DynamoDB transactions can help us here. The TransactWriteItem API allows you to use up to 100 items in a single request. They can be a combination of different write operations—PutItem, UpdateItem, or DeleteItem—or they can be ConditionChecks, which simply assert a condition about a particular item.
import { TransactWriteCommand } from "@aws-sdk/lib-dynamodb";
import ddbDocClient from "@/lib/clients/dynamoDBClient";
import { dbName } from "@/lib/constants";
const dbNewCommand = new TransactWriteCommand({
TransactItems: [
{
ConditionCheck: {
Key: {
pk: "Admins#<orgId>"
},
TableName: "SaasApp",
ConditionExpression: "contains(#a, :user)",
ExpressionAttributeNames={
"#a": "Admins"
},
ExpressionAttributeValues={
":user": "<username>"
}
}
},
{
Delete: {
Key: {
pk: "Billing#<orgId>"
},
TableName: "SaasApp"
}
}
]
})
const dbResponse = await ddbDocClient.send(dbCommand);
We have two operations in our TransactWriteItems request.

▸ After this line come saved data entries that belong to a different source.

Definition handleFileProcessing (h : Host) (JSON_parse : string -> JSValue + string)
    (clock : nat -> Z) (store : DataStore.State) (readResults : list ReadResult)
    : Outcome :=
  let successfulReads := filter (fun r => isSet (read_content r)) readResults in
  match successfulReads with
  | [] => Failure "No files were successfully read"
  | _ =>
  let parseResults :=
    map (fun fileResult =>
           parseJSON JSON_parse
             (match read_content fileResult with Some c => c | None => "" end)
             (read_filename fileResult))
        successfulReads in
  let successfulParses := filter isParseOk parseResults in
  match successfulParses with
  | [] => Failure "No files were successfully parsed"
  | _ =>
  let validationResults :=
    flat_map (fun parseResult =>
                match parseResult with
                | ParseOk data filename => [validateJSONStructure h data filename]
                | ParseFailed _ _ => []
                end)
             successfulParses in
  match mapM (fun result => result) validationResults with
  | None => TypeErrorCaught
  | Some validationResults =>
  let validFiles := filter fileValid validationResults in
  match validFiles with
  | [] => Failure "No files passed validation. Please check file format."
  | _ =>
  match normalizeFiles h clock 0 validFiles with
  | None => TypeErrorCaught
  | Some normalizedReceipts =>
      let mergedReceipts := mergeReceipts [normalizedReceipts] in
      let validTransactions := filter notCancelled mergedReceipts in
      Success
        {| validFiles := validFiles;
           totalReceipts :=
             fold_left (fun sum r => sum + countOf (totalCount r))%nat validFiles 0%nat;
           validReceipts :=
             fold_left (fun sum r => sum + countOf (validCount r))%nat validFiles 0%nat;
           invalidReceipts :=
             fold_left (fun sum r => sum + countOf (invalidCount r))%nat validFiles 0%nat;
           mergedReceipts := mergedReceipts;
           parsedReceipts := validTransactions;
           dataStore := fst (DataStore.addReceipts validTransactions store) |}
  end end end end end.

End FileProcessing.

(** ** Auxiliary definitions

    The definitions below serve the statements and proofs that follow:
    a closed form of binary64 rounding, the inputs of the worked examples
    and the invariants of the merge. *)

Section FloatModel.
Local Open Scope Z_scope.

(** Round to nearest, ties to even, of [M / 2^n]. *)
Definition rne (M n : Z) : Z :=
  let m := M / 2 ^ n in
  let t := M mod 2 ^ n in
  if 2 ^ n <? 2 * t then m + 1
  else if 2 ^ n =? 2 * t then (if Z.even m then m else m + 1)
  else m.

(** [n] right shifts of the exact mantissa [M]. *)
Definition shifted (M : Z) (n : nat) : shr_record :=
  Nat.iter n shr_1 {| shr_m := M; shr_r := false; shr_s := false |}.

(** The exponent of the binary64 format for a number of magnitude [2^e]. *)
Definition fexp64 (e : Z) : Z := Z.max (e - 53) (-1074).

(** The rank, among the non-negative binary64 numbers, of the rounding of
    [M * 2^E]. *)
Definition rank64 (M E : Z) : Z :=
  let e1 := fexp64 (Zdigits2 M + E) in
  (e1 + 1074) * 2 ^ 52 + rne M (e1 - E).

(** The binary64 number of a given rank. *)
Definition ofRank (sx : bool) (K : Z) : spec_float :=
  if K <=? 0 then S754_zero sx
  else if K <? 2 ^ 53 then S754_finite sx (Z.to_pos K) (-1074)
  else
    let e := K / 2 ^ 52 - 1 in
    if e - 1074 <=? 971 then S754_finite sx (Z.to_pos (K - e * 2 ^ 52)) (e - 1074)
    else S754_infinity sx.

End FloatModel.

(** A computation that returned went through each of its steps. *)
Ltac unbind :=
  repeat match goal with
  | |- bind ?e _ = Some _ -> _ =>
      let E := fresh "E" in destruct e eqn:E; cbn [bind]; [|discriminate]
  end.

Ltac sf_cases :=
  repeat match goal with
  | x : spec_float |- _ => destruct x as [[|]|[|]| |[|] ? ?]
  end.

Ltac cmp_props :=
  repeat match goal with
  | H : context [Z.compare ?a ?b] |- _ => destruct (Z.compare_spec a b); simpl in H
  | |- context [Z.compare ?a ?b] => destruct (Z.compare_spec a b); simpl
  | H : context [Pos.compare_cont Eq ?a ?b] |- _ =>
      change (Pos.compare_cont Eq a b) with (Pos.compare a b) in H;
      destruct (Pos.compare_spec a b); simpl in H
  | |- context [Pos.compare_cont Eq ?a ?b] =>
      change (Pos.compare_cont Eq a b) with (Pos.compare a b);
      destruct (Pos.compare_spec a b); simpl
  end.

(** The decimal value of a string of digits. *)
Fixpoint digitsValue (s : string) (acc : Z) : option Z :=
  match s with
  | EmptyString => Some acc
  | String c s' =>
      if isDigit c
      then digitsValue s' (acc * 10 + (Z.of_nat (nat_of_ascii c) - 48))%Z
      else None
  end.

(** [new Date(s)] on the date-only ISO form [YYYY-MM-DD], which denotes
    midnight UTC; every other string is taken as unparsable. *)
Definition parseIsoDate (s : string) : Date :=
  match digitsValue (String.substring 0 4 s) 0,
        digitsValue (String.substring 5 2 s) 0,
        digitsValue (String.substring 8 2 s) 0 with
  | Some y, Some m, Some d =>
      if (String.length s =? 10)%nat
         && String.eqb (String.substring 4 1 s) "-"
         && String.eqb (String.substring 7 1 s) "-"
         && (1 <=? m)%Z && (m <=? 12)%Z && (1 <=? d)%Z && (d <=? 31)%Z
      then timeClipZ (MakeDay y (m - 1) d * msPerDay)
      else InvalidDate
  | _, _, _ => InvalidDate
  end.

First, there is a ConditionCheck on our Admins item for this organization to assert that the requesting user is an admin in this account.
Second, there is a Delete operation to remove the billing record for this organization. These operations will succeed or fail together. If the condition check fails because the user is not an administrator, the billing record will not be deleted.